Metabolism-based artificial organelles: From precise construction to smart theranostics.

Cellular metabolic dysregulation is a core driver of major diseases, including cancer, neurodegenerative disorders, and cardiovascular conditions. However, conventional interventions such as small-molecule drugs and gene editing are hampered by off-target effects, delivery challenges, and a lack of spatiotemporal precision, resulting in a failure to effectively reengineer pathological metabolic networks. Artificial organelles, constructed via a "bottom-up" bioinspired approach, represent a paradigm shift from systemic intervention to "metabolic system reconstruction," offering a revolutionary strategy to precisely mimic, repair, or augment specific metabolic functions at the subcellular level. Here, we systematically review recent advances in metabolism-based artificial organelles, from their precise construction to smart theranostic applications. We first elaborate on the core construction strategies, including lipid and protein self-assembly, microfluidics, 3D bioprinting and biomembrane fusion for enabling dynamic interactions and content delivery, followed by a dissection of the design principles for modulating three metabolic pillars: (1) remodeling energy metabolism by mimicking mitochondrial function and regulating glycolysis; (2) controlling biosynthesis by emulating the endoplasmic reticulum (ER) and substance transport networks; and (3) reshaping redox homeostasis by mimicking peroxisomes through multienzyme cascades and intelligent responsive systems that precisely regulate signaling molecules such as reactive oxygen species (ROS).
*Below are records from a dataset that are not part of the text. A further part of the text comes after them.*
(** C2. Whenever a tick brings [lives] to 0 (they were positive before
    the animation frame and are not after it), the session is in the
    GameOver phase after that same frame, with [lives] exactly 0 and no
    live word, no animation frame is requested any more, and the
    animation frames that follow leave the whole state as it is. *)
Theorem lives_exhausted_ends_session (a a' : App) now area d :
  reachable a ->
  step (AnimationFrame now area d) a = Some a' ->
  0 < lives (gameState a) ->
  lives (gameState a') <= 0 ->
  phaseOf (gameState a') = Some GameOver /\
  isPlaying (gameState a') = false /\ isGameOver (gameState a') = true /\
  lives (gameState a') = 0 /\
  words (gameState a') = [] /\
  frameCallbacks a' = [] /\
  (forall frames, Forall isFrame frames -> run frames a' = Some a').
Proof.
  intros Hreach Hstep Hpos Hzero.
  pose proof (step_invariant _ _ _ (reachable_invariant a Hreach) Hstep) as Inv'.
  destruct (frame_step_state _ _ _ _ _ Hstep) as [-> | (gs1 & Hgs & Hl1)];
    [lia|].
  rewrite <- Hl1 in Hpos.
  destruct (updateWords_ends_or_alive area gs1 Hpos) as [(Hp & Hg & Hl & Hw) | Halive];
    rewrite <- Hgs in *; [|lia].
  assert (Hq : frameCallbacks a' = []).
  { destruct (inv_scheduled a' Inv') as [_ [Hq | (h & _ & _ & _ & Hplay)]];
      [assumption | congruence]. }
  unfold phaseOf. rewrite Hp, Hg.
  repeat (split; [easy|]).
  intros frames Hframes. now apply frames_without_callback.
Qed.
We link these functional designs to specific metabolic vulnerabilities in diseases and showcase applications in neurodegenerative disorders, cancer, cardiovascular diseases, and inflammatory conditions. Specific strategies include repairing damaged neurons through synergistic energy supplementation and antioxidation or inhibiting tumors via a combination of "starvation therapy" and pro-oxidative "gas therapy." Finally, we critically address the key challenges in biocompatibility, systemic complexity, delivery, and clinical translation and outline future perspectives toward intelligent, autonomous systems integrated with artificial intelligence (AI)-driven design and multiscale, "artificial tissue" constructs. This review aims to provide a theoretical framework and technological roadmap for designing the next generation of smart metabolic intervention tools.